グラスノードのデータによれば、全てのBTCウォレット層が売却に転じており、特に10〜100BTCを保有するグループが主導している。この動きは売り圧力の均一性を示し、価格安定性に重しとなっている。
アナリストのボリス・ヴェスト氏は、ウォレットの行動に明確な分岐が見られると指摘している。0〜1BTCを保有する小口投資家はピーク以降も一貫して買い増し、1〜10BTC層も10万7000ドルを割り込むと再び買いを入れている。一方、10〜100BTC層は11万8000ドル以降で売り手に転じ、1000BTC超の大口投資家も継続的に売却している。
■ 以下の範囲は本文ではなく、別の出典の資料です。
(** On a non-empty rectangular grid the loops return a grid of the same
    dimensions whose cells are seats that carry what the grid holds; where
    the name is not inherited, the seat at [(r,c)] is [seat_at g cols r c]. *)
Lemma assignRollsToGrid_rect (g : Grid) rows cols :
  shape rows cols g → 0 < rows →
  ∃ seats, assignRollsToGrid g = Returned seats ∧
           shape rows cols seats ∧
           ∀ r c, r < rows → c < cols →
             ∃ s, get2 seats r c = Some (Some s) ∧ dept s = read g r c ∧
                  (inherited (to_key (read g r c)) = false →
                   s = seat_at g cols r c).
Proof.
  intros Hsh Hrows.
  pose proof (label_rows_steps g rows cols rows Hsh (le_n _)) as (_ & Hres & Hget).
  destruct Hsh as [Hl Hf]. destruct g as [|row0 g']; [simpl in Hl; lia|].
  assert (length row0 = cols) as Hrow0 by (by apply Forall_cons in Hf as [? _]).
  unfold assignRollsToGrid. rewrite Hl, Hrow0.
  eexists. split; [done|]. split; [done|].
  intros r c Hr Hc. specialize (Hget r c Hr Hc).
  destruct (decide (r * cols + c < rows * cols)); [done|nia].
Qed.

(** The same where no cell holds an inherited name. *)
Lemma assignRollsToGrid_plain (g : Grid) rows cols :
  shape rows cols g → 0 < rows →
  (∀ r c, r < rows → c < cols → inherited (to_key (read g r c)) = false) →
  ∃ seats, assignRollsToGrid g = Returned seats ∧
           shape rows cols seats ∧
           ∀ r c, r < rows → c < cols →
                  get2 seats r c = Some (Some (seat_at g cols r c)).
Proof.
  intros Hsh Hrows Hplain.
  destruct (assignRollsToGrid_rect g rows cols Hsh Hrows)
    as (seats & Hret & Hshape & Hget).
  exists seats. split; [done|]. split; [done|]. intros r c Hr Hc.
  destruct (Hget r c Hr Hc) as (s & Hs & _ & Heq).
  by rewrite Hs, (Heq (Hplain r c Hr Hc)).
Qed.

End LabelFacts.

(** ** Rolls: a roll determines the counter name and the number *)

Lemma string_of_uint_no_dash u : has_dash (NilEmpty.string_of_uint u) = false.
Proof. induction u; simpl; done. Qed.

Lemma zeros_no_dash k s :
  has_dash (string_of_list_ascii (replicate k "0"%char) +:+ s) = has_dash s.
Proof. induction k as [|k IH]; simpl; done. Qed.

Lemma has_dash_middle d s : has_dash (d +:+ "-" +:+ s) = true.
Proof.
  induction d as [|a d IH]; simpl; [done|]. rewrite IH. apply orb_true_r.
Qed.

Lemma append_empty_l s : "" +:+ s = s.
Proof. reflexivity. Qed.

Lemma append_dash_inj d1 d2 s1 s2 :
  has_dash s1 = false → has_dash s2 = false →
  d1 +:+ "-" +:+ s1 = d2 +:+ "-" +:+ s2 → d1 = d2 ∧ s1 = s2.
Proof.
  intros H1 H2. revert d2.
  induction d1 as [|a d1 IH]; intros [|b d2]; simpl; rewrite ?append_empty_l;
    intros E.
  - split; [done|]. by injection E.
  - injection E as _ E2. rewrite append_empty_l in E2.
    exfalso. rewrite E2, has_dash_middle in H1. done.
  - injection E as _ E2. rewrite append_empty_l in E2.
    exfalso. rewrite <- E2, has_dash_middle in H2. done.
  - injection E as E1 E2. destruct (IH d2 E2) as [-> ->]. by subst.
Qed.

Lemma decimal_value_zeros k s :
  decimal_value (string_of_list_ascii (replicate k "0"%char) +:+ s)
  = decimal_value s.
Proof.
  induction k as [|k IH]; [done|]. rewrite <- IH. unfold decimal_value. simpl.
  by destruct (NilEmpty.uint_of_string _).
Qed.

Lemma decimal_value_pad n :
  decimal_value (padStart 3 "0"%char (string_of_nat n)) = Some n.
Proof.
  unfold padStart. rewrite decimal_value_zeros.
  unfold decimal_value, string_of_nat. rewrite NilEmpty.usu. simpl.
  by rewrite Unsigned.of_to.
Qed.

Lemma make_roll_inj v1 n1 v2 n2 :
  make_roll v1 n1 = make_roll v2 n2 → to_key v1 = to_key v2 ∧ n1 = n2.
Proof.
  unfold make_roll. intros H.
  apply append_dash_inj in H as [Hk Hp].
  - split; [done|]. pose proof (decimal_value_pad n1) as E.
    rewrite Hp, decimal_value_pad in E. congruence.
  - unfold padStart. rewrite zeros_no_dash. apply string_of_uint_no_dash.
  - unfold padStart. rewrite zeros_no_dash. apply string_of_uint_no_dash.
Qed.

(** ** Counting along the row-major order *)

Lemma occurrences_app k l1 l2 :
  occurrences k (l1 ++ l2) = occurrences k l1 + occurrences k l2.
Proof. unfold occurrences. by rewrite List.filter_app, length_app. Qed.

Lemma occurrences_take_le k l n : occurrences k (take n l) ≤ occurrences k l.
Proof. rewrite <- (take_drop n l) at 2. rewrite occurrences_app. lia. Qed.

Lemma occurrences_take_mono k l n m :
  n ≤ m → occurrences k (take n l) ≤ occurrences k (take m l).
Proof.
  intros H. replace (take n l) with (take n (take m l)).
  - apply occurrences_take_le.
  - rewrite take_take. f_equal. lia.
Qed.

Lemma count_in_app d l1 l2 : count_in d (l1 ++ l2) = count_in d l1 + count_in d l2.
Proof. unfold count_in. by rewrite List.filter_app, length_app. Qed.

Lemma occurrences_solved d l :
  Forall is_Some l → occurrences d l = count_in d l.
Proof.
  induction 1 as [|x l [s ->] _ IH]; [done|].
  change (Some s :: l) with ([Some s] ++ l).
  by rewrite occurrences_app, count_in_app, IH.
Qed.

Lemma count_grid_flat d (g : Grid) : count_grid d g = count_in d (mjoin g).
Proof.
  unfold count_grid. induction g as [|row g IH]; [done|].
  rewrite fmap_cons. simpl. by rewrite count_in_app, IH.
Qed.

(** The [n]-th cell that holds [d], for [n] from 1 to their number. *)
Lemma nth_holder d l n :
  1 ≤ n ≤ count_in d l →
  ∃ i, l !! i = Some (Some d) ∧ count_in d (take (S i) l) = n.
Proof.
  induction l as [|x l IH] using rev_ind; [unfold count_in; simpl; lia|].
  rewrite count_in_app. intros Hn.
  destruct (decide (n ≤ count_in d l)) as [Hle|Hgt].
  - destruct IH as (i & Hi & Hc); [lia|]. exists i.
    pose proof (lookup_lt_Some _ _ _ Hi).
    rewrite lookup_app_l by done. rewrite take_app_le by lia. done.
  - exists (length l). unfold count_in at 2 in Hn. simpl in Hn.
    destruct (holds d x) eqn:E; simpl in Hn; [|lia].
    apply holds_true in E as ->. split.
    + by rewrite list_lookup_middle.
    + rewrite take_ge by (rewrite length_app; simpl; lia).
      rewrite count_in_app. unfold count_in at 2. simpl.
      rewrite String.eqb_refl. simpl. lia.
Qed.

Lemma solved_flat (g : Grid) rows cols :
  shape rows cols g →
  (∀ r c, r < rows → c < cols → ∃ d, read g r c = VStr d) →
  Forall is_Some (mjoin g).
Proof.
  intros Hsh Hall. apply Forall_lookup_2. intros i x Hi.
  destruct Hsh as [Hl Hf].
  apply (join_lookup_Some_same_length cols) in Hi as (r & row & c & Hrow & Hx & _);
    [|done].
  destruct (Hall r c) as [d Hd].
  - rewrite <- Hl. by eapply lookup_lt_Some.
  - rewrite <- (Forall_lookup_1 _ _ _ _ Hf Hrow). by eapply lookup_lt_Some.
  - apply read_VStr in Hd. unfold get2 in Hd. rewrite Hrow, Hx in Hd.
    by exists d; congruence.
Qed.

Lemma occurrences_strict k l i j x :
  i < j → l !! j = Some x → cell_key x = k →
  occurrences k (take (S i) l) < occurrences k (take (S j) l).
Proof.
  intros Hij Hx Hk. rewrite (take_S_r l j x Hx), occurrences_snoc, Hk.
  rewrite String.eqb_refl.
  pose proof (occurrences_take_mono k l (S i) j). lia.
Qed.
100〜1000BTC層は10万5000ドル付近で買いと売りに分かれており、主要な調整局面を前にした最後の防衛ラインと見られている。
実現価格のデータでも分岐が浮き彫りとなっている。1〜3カ月の保有層は11万1900ドルに位置するのに対し、3〜6カ月と6〜12カ月の層はそれぞれ9万1630ドル、8万9200ドルと大きく下に位置している。このギャップは、直近高値圏での短期参入組と、9万ドル前後にコストベースを持つ長期保有層の構造的な違いを反映している。
市場分析によれば、もしビットコインが10万5000ドルを割り込めば、現水準から9万ドルまでの間に厚いサポートが存在しないため、下落圧力が加速する可能性がある。その場合、直近の買い手が投げ売りを強いられ、9万2000〜8万9000ドルが次の需要ゾーンとなると見られる。
季節性とETF疲労感
今回の下落は、ビットコインの季節性とも一致している。歴史的に8〜9月は弱含む傾向があり、アジア圏の「鬼月」(今年は8月23日〜9月21日)と重なることでリスク選好が鈍り、利益確定が進みやすい。
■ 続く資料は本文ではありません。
(** * ForexAI trading backend: market analysis engine and ingestion pipeline

    A shallow embedding of the parts of the backend that carry the
    analysis and trading logic:

    - [ai/marketAnalysis.js]: the indicator library ([TechnicalIndicators]),
      the decision engine ([ForexAI.makeDecision]) and the analysis driver
      ([ForexAI.analyzeMarket], [getMarketData], [generateSimulatedData]);
    - [services/derivIntegration.js]: candle persistence, the sampling of
      candle events and the automatic trade cycle;
    - [services/derivAPI] (the WebSocket client): the reconnection logic.

    Conventions of the embedding:

    - JavaScript numbers are modelled by [num]: exact rationals extended
      with the two infinities and NaN.  Finite arithmetic is exact (no
      rounding, no signed zero); the IEEE rules for division by zero,
      infinities and NaN are kept, since the source relies on them (RSI
      divides by an average loss that may be 0).  Orderings, lengths and
      the operations the code performs do not depend on rounding.  Where a
      property does (whether [SMA] returns the exact mean), the function is
      embedded a second time over binary64 doubles, in [Binary64].
    - [async] functions are state transformers over [world]; a handler runs
      to its end before the next event is handled.  The candle handler,
      which the ['candle'] listener does not wait for, is also given in two
      parts, before and after its first [await], with schedules of arrivals
      and settled saves ([DerivIntegration.candle_step]).
    - [database.query] either answers, with the meaning of its SQL statement
      on the tables of [world], or throws; which of the two is scripted by
      the environment.  [Math.random], [Date.now] and the broker are scripted
      in the same way.
    - Calls of [logger] are left out, except the few lines that theorems
      read. *)

From Stdlib Require Import ZArith QArith Qround Qabs List String Bool Lia Lqa.
From Corelib Require PrimFloat FloatOps SpecFloat.
Import ListNotations.
Local Open Scope Z_scope.

(* ===================================================================== *)
(** ** JavaScript numbers *)
(* ===================================================================== *)

Module JsNum.

Inductive num : Type :=
| Fin (q : Q)
| PInf
| NInf
| NaN.

Definition of_Z (z : Z) : num := Fin (inject_Z z).

Definition is_fin (x : num) : Prop :=
  match x with Fin _ => True | _ => False end.

(** Agreement of two numbers as values: rationals up to [Qeq]. *)
Definition num_eq (x y : num) : Prop :=
  match x, y with
  | Fin a, Fin b => (a == b)%Q
  | PInf, PInf => True
  | NInf, NInf => True
  | NaN, NaN => True
  | _, _ => False
  end.

Definition neg (x : num) : num :=
  match x with
  | Fin a => Fin (- a)
  | PInf => NInf
  | NInf => PInf
  | NaN => NaN
  end.

(** [a + b] *)
Definition add (x y : num) : num :=
  match x, y with
  | NaN, _ | _, NaN => NaN
  | Fin a, Fin b => Fin (a + b)
  | PInf, NInf | NInf, PInf => NaN
  | PInf, _ | _, PInf => PInf
  | NInf, _ | _, NInf => NInf
  end.

(** [a - b] *)
Definition sub (x y : num) : num := add x (neg y).

(** The infinity carrying the sign of [a], NaN when [a] is zero. *)
Definition signed_inf (a : Q) : num :=
  match (a ?= 0)%Q with
  | Gt => PInf
  | Lt => NInf
  | Eq => NaN
  end.

(** [a * b] *)
Definition mul (x y : num) : num :=
  match x, y with
  | NaN, _ | _, NaN => NaN
  | Fin a, Fin b => Fin (a * b)
  | Fin a, PInf | PInf, Fin a => signed_inf a
  | Fin a, NInf | NInf, Fin a => signed_inf (- a)
  | PInf, PInf | NInf, NInf => PInf
  | PInf, NInf | NInf, PInf => NaN
  end.

(** [a / b]: a finite quotient, or the IEEE result when [b] is zero or an
    operand is infinite ([1/0 = Infinity], [0/0 = NaN], [1/Infinity = 0]). *)
Definition div (x y : num) : num :=
  match x, y with
  | NaN, _ | _, NaN => NaN
  | Fin a, Fin b =>
      match (b ?= 0)%Q with
      | Eq => signed_inf a
      | _ => Fin (a / b)
      end
  | Fin _, (PInf | NInf) => Fin 0
  | PInf, Fin b => match (b ?= 0)%Q with Lt => NInf | _ => PInf end
  | NInf, Fin b => match (b ?= 0)%Q with Lt => PInf | _ => NInf end
  | (PInf | NInf), (PInf | NInf) => NaN
  end.

(** [a < b]; every comparison with NaN is false. *)
Definition ltb (x y : num) : bool :=
  match x, y with
  | NaN, _ | _, NaN => false
  | Fin a, Fin b => match (a ?= b)%Q with Lt => true | _ => false end
  | NInf, (Fin _ | PInf) => true
  | Fin _, PInf => true
  | _, _ => false
  end.

(** [a <= b] *)
Definition leb (x y : num) : bool :=
  match x, y with
  | NaN, _ | _, NaN => false
  | Fin a, Fin b => match (a ?= b)%Q with Gt => false | _ => true end
  | NInf, _ => true
  | _, PInf => true
  | _, _ => false
  end.

(** [a > b] and [a >= b] *)
Definition gtb (x y : num) : bool := ltb y x.
Definition geb (x y : num) : bool := leb y x.

(** [Math.abs] *)
Definition abs (x : num) : num :=
  match x with
  | Fin a => Fin (Qabs a)
  | PInf | NInf => PInf
  | NaN => NaN
  end.

(** [Math.max(a, b)] and [Math.min(a, b)]: NaN when an argument is NaN. *)
Definition max2 (x y : num) : num :=
  match x, y with
  | NaN, _ | _, NaN => NaN
  | _, _ => if ltb x y then y else x
  end.

Definition min2 (x y : num) : num :=
  match x, y with
  | NaN, _ | _, NaN => NaN
  | _, _ => if ltb y x then y else x
  end.

(** [Math.max(...xs)] is [-Infinity] on no argument, [Math.min(...xs)] is
    [Infinity]. *)
Definition max_list (xs : list num) : num := fold_left max2 xs NInf.
Definition min_list (xs : list num) : num := fold_left min2 xs PInf.

(** [Math.floor] *)
Definition floor (x : num) : num :=
  match x with
  | Fin a => of_Z (Qfloor a)
  | _ => x
  end.

(** The rational [n / 10^digits] closest to [a], the larger one on a tie:
    the value denoted by the string [a.toFixed(digits)]. *)
Definition round_dec (digits : nat) (a : Q) : Q :=
  let scale := inject_Z (10 ^ Z.of_nat digits) in
  inject_Z (Qfloor (a * scale + (1 # 2))) / scale.

(** [parseFloat(x.toFixed(digits))] *)
Definition toFixed (digits : nat) (x : num) : num :=
  match x with
  | Fin a => Fin (round_dec digits a)
  | _ => x
  end.

End JsNum.

Import JsNum.

Declare Scope num_scope.
Delimit Scope num_scope with num.
Infix "+" := add : num_scope.
Infix "-" := sub : num_scope.
Infix "*" := mul : num_scope.
Infix "/" := div : num_scope.
Infix "<?" := ltb : num_scope.
Infix "<=?" := leb : num_scope.
Infix ">?" := gtb : num_scope.
Infix ">=?" := geb : num_scope.
Infix "==" := num_eq (at level 70, no associativity) : num_scope.

(** A decimal literal [n / 10^k]. *)
Definition dec (n : Z) (k : nat) : num := Fin (n # Pos.of_nat (10 ^ k)).

(* ===================================================================== *)
(** ** JavaScript arrays and loops *)
(* ===================================================================== *)

Module JsArray.

Section Generic.
Context {A : Type}.

(** [arr.length] *)
Definition len (l : list A) : Z := Z.of_nat (List.length l).

(** [arr.slice(start, end)]: negative indices count from the end, both
    indices are clamped to the array. *)
Definition clamp_index (n i : Z) : Z :=
  if i <? 0 then Z.max (n + i) 0 else Z.min i n.

Definition slice (l : list A) (start stop : Z) : list A :=
  let k := clamp_index (len l) start in
  let e := clamp_index (len l) stop in
  firstn (Z.to_nat (e - k)) (skipn (Z.to_nat k) l).

(** [arr.slice(start)] *)
Definition slice_from (l : list A) (start : Z) : list A :=
  slice l start (len l).

(** [arr[i]], [None] standing for [undefined]. *)
Definition get (l : list A) (i : Z) : option A :=
  if i <? 0 then None else nth_error l (Z.to_nat i).

(** [arr.push(x)] *)
Definition push (l : list A) (x : A) : list A := l ++ [x].

(** [arr.reduce(f, init)] *)
Definition reduce {B : Type} (f : B -> A -> B) (init : B) (l : list A) : B :=
  fold_left f l init.

(** [for (let i = lo; i < hi; i++) body]: the loop state is threaded through
    [body]; the fuel is the exact number of iterations. *)
Fixpoint for_loop {S : Type} (fuel : nat) (i : Z) (body : Z -> S -> S) (s : S) : S :=
  match fuel with
  | O => s
  | Datatypes.S f => for_loop f (i + 1) body (body i s)
  end.

End Generic.

(** The loop from [lo] up to [hi], which no body changes: [hi - lo]
    iterations, none when [hi <= lo]. *)
Definition for_range {S : Type} (lo hi : Z) (body : Z -> S -> S) (s : S) : S :=
  for_loop (Z.to_nat (hi - lo)) lo body s.

(** [arr[i]] used as a number: [undefined] behaves as NaN in arithmetic and
    comparisons. *)
Definition at_ (l : list num) (i : Z) : num :=
  match get l i with
  | Some x => x
  | None => NaN
  end.

(** [arr[arr.length - 1]] *)
Definition last_ (l : list num) : num := at_ l (len l - 1).

End JsArray.

Import JsArray.

(* ===================================================================== *)
(** ** Indicator library ([class TechnicalIndicators]) *)
(* ===================================================================== *)

Module TechnicalIndicators.

(** [reduce((a, b) => a + b, 0)] *)
Definition sum (l : list num) : num := reduce add (Fin 0) l.

(** [SMA(data, period)] *)
Definition SMA (data : list num) (period : Z) : list num :=
  for_range (period - 1) (len data)
    (fun i sma =>
       let sum := sum (slice data (i - period + 1) (i + 1)) in
       push sma (sum / of_Z period)%num)
    [].

(** [arr.map((x, i) => f(x, i))] *)
Fixpoint mapi_from {A B : Type} (i : Z) (f : A -> Z -> B) (l : list A) : list B :=
  match l with
  | [] => []
  | x :: t => f x i :: mapi_from (i + 1) f t
  end.

Definition mapi {A B : Type} (f : A -> Z -> B) (l : list A) : list B :=
  mapi_from 0 f l.

(** [EMA(data, period)]; [ema[i] = ...] always writes at the current end of
    the array. *)
Definition EMA (data : list num) (period : Z) : list num :=
  let multiplier := (of_Z 2 / (of_Z period + of_Z 1))%num in
  let ema0 := [(sum (slice data 0 period) / of_Z period)%num] in
  for_range 1 (len data - period + 1)
    (fun i ema =>
       push ema ((at_ data (i + period - 1) - at_ ema (i - 1)) * multiplier
                 + at_ ema (i - 1))%num)
    ema0.

Record macd_result : Type := mkMacd {
  macd_line : list num;      (* macd *)
  macd_signal : list num;    (* signal *)
  macd_histogram : list num  (* histogram *)
}.

(** [MACD(data, fastPeriod, slowPeriod, signalPeriod)] *)
Definition MACD (data : list num) (fastPeriod slowPeriod signalPeriod : Z)
  : macd_result :=
  let fastEMA := EMA data fastPeriod in
  let slowEMA := EMA data slowPeriod in
  let sizeDiff := len slowEMA - len fastEMA in
  let alignedFastEMA := slice_from fastEMA sizeDiff in
  let macdLine := mapi (fun fast i => (fast - at_ slowEMA i)%num) alignedFastEMA in
  let signalLine := EMA macdLine signalPeriod in
  let macdAligned := slice_from macdLine (len macdLine - len signalLine) in
  let histogram := mapi (fun macd i => (macd - at_ signalLine i)%num) macdAligned in
  mkMacd macdAligned signalLine histogram.

(** The first loop of [RSI]: per-step gains and losses. *)
Definition rsi_gains_losses (data : list num) : list num * list num :=
  for_range 1 (len data)
    (fun i '(gains, losses) =>
       let difference := (at_ data i - at_ data (i - 1))%num in
       (push gains (if (difference >? Fin 0)%num then difference else Fin 0),
        push losses (if (difference <? Fin 0)%num then abs difference else Fin 0)))
    ([], []).

(** The state of the second loop of [RSI]. *)
Record rsi_state : Type := mkRsi {
  rsi_out : list num;   (* rsi *)
  avgGain : num;
  avgLoss : num
}.

Definition rsi_init (gains losses : list num) (period : Z) : rsi_state :=
  mkRsi [] (sum (slice gains 0 period) / of_Z period)%num
           (sum (slice losses 0 period) / of_Z period)%num.

Definition rsi_step (gains losses : list num) (period : Z) (i : Z)
  (st : rsi_state) : rsi_state :=
  let rs := (avgGain st / avgLoss st)%num in
  mkRsi (push (rsi_out st) (of_Z 100 - (of_Z 100 / (of_Z 1 + rs)))%num)
        ((avgGain st * of_Z (period - 1) + at_ gains i) / of_Z period)%num
        ((avgLoss st * of_Z (period - 1) + at_ losses i) / of_Z period)%num.

(** The loop state after [n] iterations of the second loop. *)
Definition rsi_after (data : list num) (period : Z) (n : nat) : rsi_state :=
  let '(gains, losses) := rsi_gains_losses data in
  for_loop n period (rsi_step gains losses period) (rsi_init gains losses period).

(** [RSI(data, period)] *)
Definition RSI (data : list num) (period : Z) : list num :=
  let '(gains, losses) := rsi_gains_losses data in
  rsi_out (for_range period (len gains) (rsi_step gains losses period)
             (rsi_init gains losses period)).

Record bands : Type := mkBands {
  bb_upper : list num;   (* upper *)
  bb_middle : list num;  (* middle *)
  bb_lower : list num    (* lower *)
}.

Record stochastic_result : Type := mkStoch {
  stoch_k : list num;  (* k *)
  stoch_d : list num   (* d *)
}.

Section WithSqrt.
2017年以降、鬼月の平均下落率は21.7%であり、2017年には–39.8%、2021年には–23%の下落が記録された。これを踏まえると、10万5000〜10万ドルまでの調整は季節的なパターンやテクニカルのサポートゾーンと整合する。
加えて、仮想通貨トレーダーのローマン・トレーディング氏は、現在のBTC相場には構造的リスクがあると警告している。同氏によれば、BTC/EURは昨年以降新高値を更新しておらず、直近の上昇は有機的な需要よりも米ドル安に依存している可能性が高いという。
ローマン氏はさらに、現物ビットコインETF上場後の熱狂が徐々に冷めており、過去の売却局面に似た疲労感が見え始めていると指摘した。
本記事の見識や解釈は著者によるものであり、コインテレグラフの見解を反映するものとは限りません。この記事には投資助言や推奨事項は含まれていません。すべての投資や取引にはリスクが伴い、読者は自身でリサーチを行って決定してください。